What you have to do — In the entries below, find each line with the word "obind" and pull it out.
Entries supplied below:
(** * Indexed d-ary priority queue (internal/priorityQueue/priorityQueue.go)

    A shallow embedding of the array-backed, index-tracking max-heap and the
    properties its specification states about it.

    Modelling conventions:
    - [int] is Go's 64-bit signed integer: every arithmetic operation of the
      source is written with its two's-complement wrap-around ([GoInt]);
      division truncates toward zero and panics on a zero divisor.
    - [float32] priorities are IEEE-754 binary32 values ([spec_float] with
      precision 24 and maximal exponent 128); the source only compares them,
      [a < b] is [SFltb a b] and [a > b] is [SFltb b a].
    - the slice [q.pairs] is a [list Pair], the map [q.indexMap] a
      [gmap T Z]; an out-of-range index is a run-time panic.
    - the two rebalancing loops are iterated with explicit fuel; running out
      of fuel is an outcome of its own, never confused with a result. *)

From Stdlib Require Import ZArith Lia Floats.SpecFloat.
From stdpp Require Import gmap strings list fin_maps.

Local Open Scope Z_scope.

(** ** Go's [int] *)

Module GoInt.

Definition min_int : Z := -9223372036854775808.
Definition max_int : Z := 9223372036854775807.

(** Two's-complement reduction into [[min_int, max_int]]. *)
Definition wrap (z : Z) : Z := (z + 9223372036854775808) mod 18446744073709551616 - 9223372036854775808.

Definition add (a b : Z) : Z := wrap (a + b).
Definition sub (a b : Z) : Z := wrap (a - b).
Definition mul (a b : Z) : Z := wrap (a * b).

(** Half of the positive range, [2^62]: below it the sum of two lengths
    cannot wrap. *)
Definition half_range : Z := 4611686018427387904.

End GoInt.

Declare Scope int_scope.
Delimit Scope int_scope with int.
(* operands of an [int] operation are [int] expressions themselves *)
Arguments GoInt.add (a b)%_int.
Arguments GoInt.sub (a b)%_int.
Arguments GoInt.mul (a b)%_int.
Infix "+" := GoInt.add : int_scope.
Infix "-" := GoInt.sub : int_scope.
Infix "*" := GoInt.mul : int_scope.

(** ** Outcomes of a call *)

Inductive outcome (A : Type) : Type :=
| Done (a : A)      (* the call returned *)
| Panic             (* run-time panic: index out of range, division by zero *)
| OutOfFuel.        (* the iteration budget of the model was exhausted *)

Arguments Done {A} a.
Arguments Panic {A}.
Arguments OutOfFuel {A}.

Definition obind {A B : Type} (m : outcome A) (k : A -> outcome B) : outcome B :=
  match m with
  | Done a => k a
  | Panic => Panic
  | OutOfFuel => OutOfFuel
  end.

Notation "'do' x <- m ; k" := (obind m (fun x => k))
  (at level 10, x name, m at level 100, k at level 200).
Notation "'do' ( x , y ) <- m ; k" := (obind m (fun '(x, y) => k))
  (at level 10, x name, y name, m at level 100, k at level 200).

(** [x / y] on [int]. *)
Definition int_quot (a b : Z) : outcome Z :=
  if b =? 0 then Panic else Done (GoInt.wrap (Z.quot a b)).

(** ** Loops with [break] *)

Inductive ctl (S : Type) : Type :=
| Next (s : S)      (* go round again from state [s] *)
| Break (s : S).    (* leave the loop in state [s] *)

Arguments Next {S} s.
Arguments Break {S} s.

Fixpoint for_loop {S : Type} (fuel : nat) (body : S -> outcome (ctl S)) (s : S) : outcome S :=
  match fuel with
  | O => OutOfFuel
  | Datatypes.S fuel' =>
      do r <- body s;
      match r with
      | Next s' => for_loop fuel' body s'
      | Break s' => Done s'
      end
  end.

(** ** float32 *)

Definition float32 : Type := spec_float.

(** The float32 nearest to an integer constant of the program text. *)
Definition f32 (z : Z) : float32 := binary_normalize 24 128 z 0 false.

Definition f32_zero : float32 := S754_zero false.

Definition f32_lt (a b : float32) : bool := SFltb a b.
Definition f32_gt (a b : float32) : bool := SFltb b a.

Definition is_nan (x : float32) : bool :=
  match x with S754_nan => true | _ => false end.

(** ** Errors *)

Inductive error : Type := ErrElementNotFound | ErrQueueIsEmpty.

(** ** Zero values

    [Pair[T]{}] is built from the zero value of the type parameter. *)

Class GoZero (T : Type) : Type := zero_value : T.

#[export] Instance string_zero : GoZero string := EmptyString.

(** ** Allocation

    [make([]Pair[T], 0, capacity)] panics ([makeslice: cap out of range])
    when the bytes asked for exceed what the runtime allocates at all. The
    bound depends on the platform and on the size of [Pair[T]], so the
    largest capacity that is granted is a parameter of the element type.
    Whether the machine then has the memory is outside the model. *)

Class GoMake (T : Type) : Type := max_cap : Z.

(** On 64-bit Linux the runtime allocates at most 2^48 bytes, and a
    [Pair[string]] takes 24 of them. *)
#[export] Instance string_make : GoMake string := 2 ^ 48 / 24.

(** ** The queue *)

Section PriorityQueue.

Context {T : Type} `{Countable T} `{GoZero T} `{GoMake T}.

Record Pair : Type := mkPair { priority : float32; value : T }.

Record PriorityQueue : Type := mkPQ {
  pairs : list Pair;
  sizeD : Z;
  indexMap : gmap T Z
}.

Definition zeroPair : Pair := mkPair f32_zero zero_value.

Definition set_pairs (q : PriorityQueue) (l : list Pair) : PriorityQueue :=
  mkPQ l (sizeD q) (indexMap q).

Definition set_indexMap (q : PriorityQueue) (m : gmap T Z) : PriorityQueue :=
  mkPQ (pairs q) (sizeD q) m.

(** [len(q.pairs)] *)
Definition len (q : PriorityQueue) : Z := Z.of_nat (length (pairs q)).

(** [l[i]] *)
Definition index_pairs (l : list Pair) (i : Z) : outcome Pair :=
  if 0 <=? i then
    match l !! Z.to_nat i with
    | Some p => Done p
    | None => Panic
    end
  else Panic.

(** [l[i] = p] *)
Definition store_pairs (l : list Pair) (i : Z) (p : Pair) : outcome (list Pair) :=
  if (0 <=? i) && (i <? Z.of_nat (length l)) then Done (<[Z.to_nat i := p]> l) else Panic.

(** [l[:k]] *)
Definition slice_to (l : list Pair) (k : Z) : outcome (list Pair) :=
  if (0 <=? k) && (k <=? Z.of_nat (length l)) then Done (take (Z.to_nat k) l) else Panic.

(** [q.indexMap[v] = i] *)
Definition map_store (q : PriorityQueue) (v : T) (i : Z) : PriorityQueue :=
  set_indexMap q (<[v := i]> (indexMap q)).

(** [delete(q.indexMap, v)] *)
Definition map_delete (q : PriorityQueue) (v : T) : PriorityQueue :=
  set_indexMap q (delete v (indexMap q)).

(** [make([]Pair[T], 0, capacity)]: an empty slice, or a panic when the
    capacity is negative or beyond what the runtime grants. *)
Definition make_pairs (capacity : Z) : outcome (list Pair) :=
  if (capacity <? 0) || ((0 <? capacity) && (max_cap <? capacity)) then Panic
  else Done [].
End of Entries supplied.
Response area —
Definition obind {A B : Type} (m : outcome A) (k : A -> outcome B) : outcome B :=
Notation "'do' x <- m ; k" := (obind m (fun x => k))
Notation "'do' ( x , y ) <- m ; k" := (obind m (fun '(x, y) => k))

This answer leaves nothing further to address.